Long-term Improvements
Test Data Generation
# Implement hypothesis-based testing
from hypothesis import given, strategies as st
@given(st.lists(st.text(), min_size=1))
def test_message_batching(messages):
# Property-based testing
pass
Performance Regression Testing
@pytest.mark.benchmark
def test_message_processing_speed(benchmark):
result = benchmark(process_messages, sample_data)
assert result.throughput > 1000 # msgs/sec
Contract Testing
# Verify API contracts between components
@pytest.mark.contract
def test_agent_tool_contract():
"""Verify agent sends correct format to tools."""
pass
Measurement Checklist
After implementing optimizations, verify:
- Test suite execution time < 5 minutes
- No individual test > 10 seconds (except integration)
- Code coverage > 70%
- All flaky tests marked and retried
- CI passes consistently (>95% success rate)
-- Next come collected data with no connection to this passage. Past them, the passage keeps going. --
Lemma createUser_fresh (userData : obj) (w : world) :
  matching "email" (get userData "email") (db_users w) = [] ->
  let id := auto_id (ids_issued w) in
  let d := new_user userData (firestoreTimestamp_now (clock_reads w))
                             (firestoreTimestamp_now (S (clock_reads w))) in
  createUser userData w =
  (Ok (ResBody 201 "User created successfully!" None),
   World (<[id := d]> (db_users w)) (redis w) (S (S (clock_reads w)))
         (S (ids_issued w))
         (trace w ++ [StoreWhere "email" (get userData "email"); StoreSet id d])).
Proof.
  intros He. unfold createUser, bind, users_where. rewrite He. cbn.
  unfold log. cbn. by rewrite <- app_assoc.
Qed.

Lemma getUsers_hit (w : world) (v : string) (ex : Z) (j : json) :
  redis w !! "users" = Some (v, ex) -> v <> "" -> JSON_parse v = Some j ->
  getUsers w =
  (Ok (ResBody 200 "Users retrieved successfully!" (Some (DParsed j))),
   log (CacheGet "users") w).
Proof.
  intros Hc Hv Hj. unfold getUsers, bind, redis_get. rewrite Hc. cbn.
  destruct (String.eqb_spec v ""); [done|]. cbn.
  unfold parse. by rewrite Hj.
Qed.

Lemma getUsers_malformed (w : world) (v : string) (ex : Z) :
  redis w !! "users" = Some (v, ex) -> v <> "" -> JSON_parse v = None ->
  getUsers w = (Thrown SyntaxError, log (CacheGet "users") w).
Proof.
  intros Hc Hv Hj. unfold getUsers, bind, redis_get. rewrite Hc. cbn.
  destruct (String.eqb_spec v ""); [done|]. cbn.
  unfold parse. by rewrite Hj.
Qed.

Lemma getUsers_miss (w : world) :
  truthy (fst <$> redis w !! "users") = false ->
  let users := push_users (map_to_list (db_users w)) [] in
  getUsers w =
  (Ok (ResBody 200 "Users retrieved successfully!" (Some (DUsers users))),
   World (db_users w) (<["users" := (JSON_stringify users, 3600)]> (redis w))
         (clock_reads w) (ids_issued w)
         (trace w ++ [CacheGet "users"; StoreGetAll;
                      CacheSet "users" (JSON_stringify users) 3600])).
Proof.
  intros Hf. unfold getUsers, bind, redis_get. rewrite Hf. cbn.
  unfold log. cbn. by rewrite <- !app_assoc.
Qed.

Lemma login_run (email password : string) (w : world) :
  login email password w =
  (Ok (login_response password (matching "email" (VStr email) (db_users w))),
   log (StoreWhere "email" (VStr email)) w).
Proof.
  unfold login, bind, users_where, login_response.
  destruct (matching "email" (VStr email) (db_users w)) as [|doc0 rest]; [done|].
  by destruct (comparePasswords password (get doc0.2 "password")).
Qed.

Lemma getUserById_run (userId : string) (w : world) :
  getUserById userId w =
  (Ok (ResBody 200 "User retrieved successfully!"
         (Some (DUser (with_id userId (formatUserData (db_users w !! userId)))))),
   log (StoreGet userId) w).
Proof. reflexivity. Qed.

Lemma updateUserById_missing (userId : string) (userData : obj) (w : world) :
  db_users w !! userId = None ->
  updateUserById userId userData w =
  (Ok (ResBody 404 "User not found" None), log (StoreGet userId) w).
Proof. intros H. unfold updateUserById, bind, doc_get. by rewrite H. Qed.

Lemma updateUserById_found (userId : string) (userData d : obj) (w : world) :
  db_users w !! userId = Some d ->
  let fields := <["updatedAt" := VTime (firestoreTimestamp_now (clock_reads w))]> userData in
  let d' := spread d fields in
  updateUserById userId userData w =
  (Ok (ResBody 200 "User updated successfully!"
         (Some (DUser (with_id userId (formatUserData (Some d')))))),
   World (<[userId := d']> (db_users w)) (redis w) (S (clock_reads w)) (ids_issued w)
         (trace w ++ [StoreGet userId; StoreUpdate userId fields; StoreGet userId])).
Proof.
  intros H. unfold updateUserById, bind, doc_get. rewrite H. cbn.
  unfold doc_update. cbn. rewrite H. cbn. rewrite lookup_insert_eq.
  unfold log. cbn. by rewrite <- !app_assoc.
Qed.

Lemma deleteUserById_missing (userId : string) (w : world) :
  db_users w !! userId = None ->
  deleteUserById userId w =
  (Ok (ResBody 404 "User not found" None), log (StoreGet userId) w).
Proof. intros H. unfold deleteUserById, bind, doc_get. by rewrite H. Qed.

Lemma deleteUserById_found (userId : string) (d : obj) (w : world) :
  db_users w !! userId = Some d ->
  deleteUserById userId w =
  (Ok (ResBody 200 "User deleted successfully!" None),
   World (delete userId (db_users w)) (delete "users" (redis w))
         (clock_reads w) (ids_issued w)
         (trace w ++ [StoreGet userId; StoreDelete userId; CacheDel "users"])).
Proof.
  intros H. unfold deleteUserById, bind, doc_get. rewrite H. cbn.
  unfold log. cbn. by rewrite <- !app_assoc.
Qed.

Lemma changePassword_missing (userId newPassword : string) (w : world) :
  db_users w !! userId = None ->
  changePassword userId newPassword w =
  (Ok (ResBody 404 "User not found" None), log (StoreGet userId) w).
Proof. intros H. unfold changePassword, bind, doc_get. by rewrite H. Qed.

Lemma changePassword_found (userId newPassword : string) (d : obj) (w : world) :
  db_users w !! userId = Some d ->
  let fields : obj :=
    <["updatedAt" := VTime (firestoreTimestamp_now (clock_reads w))]>
      {[ "password" := VStr (encryptPassword (VStr newPassword)) ]} in
  changePassword userId newPassword w =
  (Ok (ResBody 200 "Password changed successfully!" None),
   World (<[userId := spread d fields]> (db_users w)) (redis w)
         (S (clock_reads w)) (ids_issued w)
         (trace w ++ [StoreGet userId; StoreUpdate userId fields])).
Proof.
  intros H. unfold changePassword, bind, doc_get. rewrite H. cbn.
  unfold doc_update. cbn. rewrite H. cbn.
  unfold log. cbn. by rewrite <- !app_assoc.
Qed.

End Runs.

(** ** The claims *)

Section Claims.
Context `{C : Collaborators}.

Local Ltac calls := apply calls_since_app; reflexivity.

Lemma calls_since_log (w : world) (e : event) : calls_since w (log e w) = [e].
Proof. calls. Qed.

(** Whatever the collaborators, an empty string under the cache key is
    handled as a miss. *)
Lemma getUsers_blank (w : world) (ex : Z) :
  redis w !! "users" = Some ("", ex) ->
  In StoreGetAll (calls_since w (getUsers w).2).
Proof.
  intros H. rewrite getUsers_miss by (by rewrite H). cbn.
  erewrite calls_since_app by reflexivity. cbn. tauto.
Qed.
- Memory usage stable (no leaks in test suite)
Tools to Add
[project.optional-dependencies]
dev = [
"pytest>=9.0.2,<10",
"pytest-asyncio>=1.3.0,<2",
"pytest-xdist>=3.0,<4",
"pytest-cov>=5.0,<6",
"pytest-rerunfailures>=14.0,<15",
"pytest-benchmark>=4.0,<5", # Performance testing
"pytest-mock>=3.12,<4", # Enhanced mocking
"hypothesis>=6.100,<7", # Property-based testing
"factory-boy>=3.3,<4", # Test data factories
]